Abstract

In this chapter I consider Caryl Phillips’s representation of diasporic subjectivity from the perspective of the metaphor-metonymy debate and in the context of the gaping disciplinary divide between Jewish and postcolonial studies, a divide that comes as something of a surprise in light of the host of shared concerns that might seem to unite them. Bryan Cheyette (2000; 2009), Paul Gilroy (1993; 2004) and Michael Rothberg (2009) have recently remarked on the conspicuous lack of interaction between the two fields, both of which grapple with the legacies of histories of violence perpetrated in the name of racist ideologies and imperialist political projects. In the introduction to a recent special issue of Wasafiri devoted to ‘Jewish/Postcolonial Diasporas,’ Cheyette notes that histories of victimization such as the Holocaust and colonial oppression, and the literatures dealing with these respective histories, are being thought of in isolation as a result of ‘the narrowness and exclusions of the academy’ (2009: 2). Histories and literatures are limited to ‘separate spheres’ by ‘our professional guilds,’ as ‘[n]ew disciplinary formations — postcolonial studies, diaspora studies, ethnic studies, Jewish studies and Holocaust studies — tend to define themselves in relation to what they exclude’ (2009: 2).
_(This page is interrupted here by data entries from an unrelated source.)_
(** ** The program *)

(** Assignments to a map, in a row: a key keeps the value assigned to
    it when all assignments to it agree. *)
Lemma foldl_insert_lookup {V : Type} (l : list (string * V)) (m : gmap string V) k :
  (forall v v', (k, v) ∈ l -> (k, v') ∈ l -> v = v') ->
  (forall v, (k, v) ∈ l -> foldl (fun m '(k, v) => <[k := v]> m) m l !! k = Some v) /\
  ((forall v, (k, v) ∉ l) -> foldl (fun m '(k, v) => <[k := v]> m) m l !! k = m !! k).
Proof.
  revert m. induction l as [|[k1 v1] l IH]; intros m Hfun; cbn.
  - split; [by intros v ?%elem_of_nil|done].
  - destruct (IH (<[k1 := v1]> m)) as [IH1 IH2].
    { intros v v' Hv Hv'. apply Hfun; by right. }
    split.
    + intros v [[= -> ->]|Hin]%elem_of_cons; [|by apply IH1].
      destruct (decide (k1 ∈ l.*1)) as [Hk|Hk].
      * apply list_elem_of_fmap in Hk as [[k' v'] [Hk' Hin]]. cbn in Hk'. subst k'.
        assert (v' = v1) as -> by (apply Hfun; [by right|by left]). by apply IH1.
      * rewrite IH2; [by rewrite lookup_insert_eq|].
        intros v Hin. apply Hk. apply list_elem_of_fmap. by exists (k1, v).
    + intros Hnot. rewrite IH2.
      * rewrite lookup_insert_ne; [done|]. intros ->. apply (Hnot v1). by left.
      * intros v Hin. apply (Hnot v). by right.
Qed.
In his book Between Camps: Nations, Cultures and the Allure of Race, which extends the argument first made in the last chapter of The Black Atlantic: Modernity and Double Consciousness (1993) about the need to make connections across black and Jewish diasporic histories, Gilroy asks: ‘Why does it remain so difficult for so many people to accept the knotted intersection of histories produced by this fusion of horizons?’ (2004: 78).